Or, « dans une certaine mesure, l’agriculture telle qu’elle était pratiquée par la communauté bédouine avait un impact positif sur les monuments, car elle retenait le sol et les sédiments sur les pentes des montagnes », selon O’connor. « L’évolution des modes de vie – la sédentarisation, l’urbanisation, le déclin de l’agriculture – tout ceci a des effets en cascade sur le mouvement des sédiments et impacte l’érosion des monuments. »

Le déclin agricole, lié à l’essor du tourisme, a aussi été alimenté par l’expulsion de la communauté locale Bédoul – qui était installée dans les tombes et les grottes de Pétra – au moment de l’inscription du site au Patrimoine mondial de l’humanité de l’Unesco, contre la promesse de nouvelles terres et de logements. « Quand les gens ont été déplacés en 1985, le gouvernement nous a construit le village d’Um Sayhoun, mais il ne nous a pas donné suffisamment de terres », explique Ahmad al-Bedul, un habitant dudit village. « Les gens ont donc dû abandonner leur mode de vie traditionnel, dont l’agriculture. »
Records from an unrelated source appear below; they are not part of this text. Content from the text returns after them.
(** [sys_dup2] onto an open descriptor fails with [EMFILE] and changes nothing,
    where the descriptor should have been closed and replaced; and of equal
    descriptors it returns the descriptor even when it is not open. *)
Theorem dup2_divergence t snb old_fd new_fd :
  0 <= old_fd < 2147483648 -> 0 <= new_fd < Z.of_nat CAP ->
  is_Some (fo_get t old_fd) -> is_Some (fo_get t new_fd) -> old_fd <> new_fd ->
  sys_dup2 snb old_fd new_fd t = Ret (- code EMFILE, t) /\
  sys_dup2 snb old_fd old_fd fo_new = Ret (old_fd, fo_new).
Proof.
  intros Ho Hn [f Hf] [g Hg] Hne. unfold sys_dup2, syscall_run, sys_dup2_body, get_file_like. split.
  - destruct (Z.eqb_spec old_fd new_fd); [done|].
    rewrite !fd_usize_nonneg by (unfold CAP in *; lia).
    destruct (Z.leb_spec (Z.of_nat CAP) new_fd); [lia|]. rewrite Hf.
    unfold fo_add_at, is_assigned. rewrite Hg, orb_true_r. done.
  - rewrite Z.eqb_refl.
    change (sys_fcntl snb old_fd F_GETFD 0 fo_new) with (@Ret (Z * FlattenObjects T) (0, fo_new)).
    unfold syscall_body. by rewrite (proj2 (Z.leb_le 0 0)), as_i32_small by lia.
Qed.
(** ** Sequences of calls *)

(** The descriptors of a call are C integers. *)
Definition is_cint (z : Z) : Prop := -2147483648 <= z < 2147483648.
Definition call_wf (c : fd_call (T:=T)) : Prop :=
  match c with
  | CallClose fd | CallDup fd | CallFcntl fd _ _ => is_cint fd
  | CallDup2 old_fd new_fd => is_cint old_fd /\ is_cint new_fd
  | _ => True
  end.

(** A well-formed table in which the open standard descriptors are those of [t]. *)
Definition keeps_std t t' : Prop :=
  fo_wf t' /\ forall j v, 0 <= j <= 2 -> fo_get t j = Some v -> fo_get t' j = Some v.

Lemma keeps_refl t : fo_wf t -> keeps_std t t.
Proof. by split. Qed.

Lemma add_keeps f t :
  fo_wf t -> exists r t', add_file_like f t = Ret (r, t') /\ keeps_std t t'.
Proof.
  intros Hwf. destruct (add_file_like_spec f t Hwf) as [(fd & t' & -> & _ & Hwf' & Hn & _ & Hg)|[-> _]].
  - exists (Ok fd), t'. split; [done|]. split; [done|]. intros j v Hj Hv. rewrite Hg by lia.
    destruct (Z.eqb_spec j fd) as [->|]; [congruence|done].
  - exists (Err EMFILE), t. split; [done|by apply keeps_refl].
Qed.

Lemma dup_keeps fd t : fo_wf t -> exists r t', dup_fd fd t = Ret (r, t') /\ keeps_std t t'.
Proof.
  intros Hwf. unfold dup_fd, get_file_like. unfold_M. destruct (fo_get t (fd_usize fd)) as [f|].
  - apply add_keeps, Hwf.
  - eexists _, _. split; [done|by apply keeps_refl].
Qed.

Lemma fcntl_keeps snb fd cmd arg t :
  fo_wf t -> exists r t', sys_fcntl_body snb fd cmd arg t = Ret (r, t') /\ keeps_std t t'.
Proof.
  intros Hwf. pose proof (keeps_refl t Hwf) as Hk. unfold sys_fcntl_body.
  destruct (_ =? F_DUPFD); [by apply dup_keeps|]. destruct (_ =? F_DUPFD_CLOEXEC); [by apply dup_keeps|].
  destruct (_ =? F_SETFL); [|by eexists _, _]. destruct (_ || _); [by eexists _, _|].
  unfold get_file_like, try_. unfold_M. destruct (fo_get t (fd_usize fd)) as [f|]; [|by eexists _, _].
  destruct (snb f _); by eexists _, _.
Qed.

Lemma dup2_keeps snb old_fd new_fd t :
  fo_wf t ->
  exists r t', sys_dup2_body snb old_fd new_fd t = Ret (r, t') /\ keeps_std t t'.
Proof.
  intros Hwf. pose proof (keeps_refl t Hwf) as Hk. unfold sys_dup2_body, sys_fcntl, syscall_run.
  destruct (old_fd =? new_fd).
  { destruct (fcntl_keeps snb old_fd F_GETFD 0 t Hwf) as (r & t' & -> & Hk'). by eexists _, _. }
  destruct (Z.leb_spec (Z.of_nat CAP) (fd_usize new_fd)) as [|Hlt]; [by eexists _, _|].
  unfold get_file_like. destruct (fo_get t (fd_usize old_fd)) as [f|]; [|by eexists _, _].
  pose proof (wrap_range new_fd) as Hr. fold (fd_usize new_fd) in Hr.
  unfold fo_add_at, is_assigned. destruct (fo_get t (fd_usize new_fd)) as [g|] eqn:Eg.
  { destruct (_ || _) eqn:Eo; [by eexists _, _|]. apply orb_false_iff in Eo as [_ ?]. discriminate. }
  destruct (Z.leb_spec (Z.of_nat CAP) (fd_usize new_fd)); [lia|]. cbn [orb].
  destruct (fo_set_spec t (fd_usize new_fd) f Hwf ltac:(lia) Eg) as [Hwf' Hg].
  eexists _, _. split; [done|]. split; [done|]. intros j v Hj Hv. rewrite Hg by lia.
  destruct (Z.eqb_spec j (fd_usize new_fd)) as [->|]; [congruence|done].
Qed.

Lemma fd_step_keeps snb c t :
  fo_wf t -> call_wf c -> exists t', fd_step snb c t = Ret t' /\ keeps_std t t'.
Proof.
  intros Hwf Hc. destruct c as [f|fd|fd|fd cmd arg|old_fd new_fd|r w]; cbn [fd_step call_wf] in *.
  - destruct (add_keeps f t Hwf) as (r & t' & -> & Hk). by exists t'.
  - destruct (close_correct t fd Hwf Hc) as (z & t' & -> & Hwf' & Hz). exists t'. split; [done|].
    split; [done|]. intros j v Hj Hv. destruct ((0 <=? fd) && (fd <=? 2)) eqn:Es; [by destruct Hz as [_ ->]|].
    apply andb_false_iff in Es. destruct (if fd <? 0 then None else fo_get t fd); [|by destruct Hz as [_ ->]].
    destruct Hz as [_ Hg]. rewrite Hg by lia. destruct (Z.eqb_spec j fd); [|done].
    rewrite !Z.leb_gt in Es. lia.
  - unfold sys_dup, syscall_run. destruct (dup_keeps fd t Hwf) as (r & t' & -> & Hk). by exists t'.
  - unfold sys_fcntl, syscall_run. destruct (fcntl_keeps snb fd cmd arg t Hwf) as (r & t' & -> & Hk). by exists t'.
  - unfold sys_dup2, syscall_run. destruct (dup2_keeps snb old_fd new_fd t Hwf) as (r & t' & -> & Hk). by exists t'.
  - destruct (pipe_fds_correct t r w Hwf) as (res & t' & -> & Hwf' & Hres). exists t'. split; [done|].
    split; [done|]. intros j v Hj Hv. destruct res as [[rfd wfd]|e].
    + destruct Hres as (_ & Hr & Hw & Hg). rewrite Hg by lia.
      destruct (Z.eqb_spec j wfd) as [->|]; [congruence|]. destruct (Z.eqb_spec j rfd) as [->|]; [congruence|done].
    + destruct Hres as [_ Hs]. by rewrite Hs by lia.
Qed.

(** C28: The descriptor table is always well formed: in every sequence of opening, closing,
    duplicating, fcntl and pipe calls with any descriptors no call panics, the table
    keeps its capacity and its count is the number of open descriptors; and the
    standard descriptors 0 to 2, once open, keep their objects for ever. *)
Theorem fd_calls_well_formed snb cs t :
  fo_wf t -> Forall call_wf cs ->
  exists t', fd_steps snb cs t = Ret t' /\ fo_wf t' /\
    forall j v, 0 <= j <= 2 -> fo_get t j = Some v -> fo_get t' j = Some v.
Proof.
  intros Hwf Hcs. revert t Hwf. induction Hcs as [|c cs Hc _ IH]; intros t Hwf; [by exists t|].
  cbn [fd_steps]. destruct (fd_step_keeps snb c t Hwf Hc) as (t1 & -> & Hwf1 & Hk1).
  destruct (IH t1 Hwf1) as (t2 & -> & Hwf2 & Hk2). exists t2. split; [done|]. split; [done|]. eauto.
Qed.
End fd_theorems.

(** * Concrete tables *)

Module FdDemo.
(** The descriptors of a new process, and the same with descriptor 3 open. *)
Definition stdio : FlattenObjects nat :=
  match init_stdio 0%nat 1%nat with Ret t => t | Panic => fo_new end.
Definition with3 : FlattenObjects nat :=
  match add_file_like 7%nat stdio with Ret (_, t) => t | Panic => fo_new end.
End FdDemo.

Lemma fd_demo_wf : fo_wf FdDemo.with3.
Proof. split; vm_compute; reflexivity. Qed.

Lemma dup_correct_witness : exists z t', sys_dup 3 FdDemo.with3 = Ret (z, t') /\ fo_wf t' /\ z = 4.
Proof.
  destruct (dup_correct FdDemo.with3 3 fd_demo_wf ltac:(lia)) as (z & t' & Hrun & Hwf & _).
  exists z, t'. split; [exact Hrun|]. split; [exact Hwf|].
  assert (Hz : match sys_dup 3 FdDemo.with3 with Ret (z, _) => z | Panic => 0 end = 4) by (vm_compute; reflexivity).
  rewrite Hrun in Hz. exact Hz.
Defined.

Lemma copy_inner_correct_witness :
  exists t', copy_inner FdDemo.with3 = Ret t' /\ fo_wf t' /\ same_table t' FdDemo.with3.
Proof.
  apply (copy_inner_correct FdDemo.with3 fd_demo_wf). change (count FdDemo.with3) with 4. intros j Hj.
  assert (Hc : j = 0 \/ j = 1 \/ j = 2 \/ j = 3) by lia.
  destruct Hc as [->|[->|[->| ->]]]; vm_compute; eexists; reflexivity.
Defined.

Lemma pipe_fds_correct_witness :
  exists res t', sys_pipe_body 8%nat 9%nat FdDemo.with3 = Ret (res, t') /\ fo_wf t'.
Proof.
  destruct (pipe_fds_correct FdDemo.with3 8%nat 9%nat fd_demo_wf) as (res & t' & Hrun & Hwf & _).
  exists res, t'. exact (conj Hrun Hwf).
Defined.

Lemma close_correct_witness :
  exists z t', sys_close 3 FdDemo.with3 = Ret (z, t') /\ fo_wf t' /\
    (z = 0 /\ forall j, 0 <= j -> fo_get t' j = if j =? 3 then None else fo_get FdDemo.with3 j).
Proof. apply (close_correct FdDemo.with3 3 fd_demo_wf). lia. Defined.

Lemma dup2_divergence_witness :
  sys_dup2 (fun _ _ => Ok tt) 3 1 FdDemo.with3 = Ret (- code EMFILE, FdDemo.with3) /\
  sys_dup2 (T:=nat) (fun _ _ => Ok tt) 3 3 fo_new = Ret (3, fo_new).
Proof.
  apply (dup2_divergence FdDemo.with3 (fun _ _ => Ok tt) 3 1); try (unfold CAP; lia);
    vm_compute; eexists; reflexivity.
Defined.

(** Open, duplicate, close the original and a standard descriptor, make a pipe. *)
Lemma fd_calls_well_formed_witness :
  exists t', fd_steps (fun _ _ => Ok tt)
      [CallOpen 9%nat; CallDup 4; CallClose 3; CallClose 1; CallDup2 4 1; CallPipe 5%nat 6%nat; CallClose (-1)]
      FdDemo.with3 = Ret t' /\ fo_wf t' /\
    forall j v, 0 <= j <= 2 -> fo_get FdDemo.with3 j = Some v -> fo_get t' j = Some v.
Proof.
  apply fd_calls_well_formed; [apply fd_demo_wf|]. repeat constructor; cbn; lia.
Defined.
L’écosystème autour de Pétra abrite plus de 750 espèces de plantes, dont 42 sont des espèces menacées ou endémiques, et plusieurs espèces animales en danger d’extinction © Lyse Mauvais/Vert

Une dépendance sans précédent

Le plan de gestion de Pétra, mis à jour en 2019, reconnaît l’importance du patrimoine « immatériel » que constituent la culture et les traditions des six communautés bédouines qui vivent autour du site, et autorise les habitant·es à cultiver et faire paître leur bétail dans certaines zones.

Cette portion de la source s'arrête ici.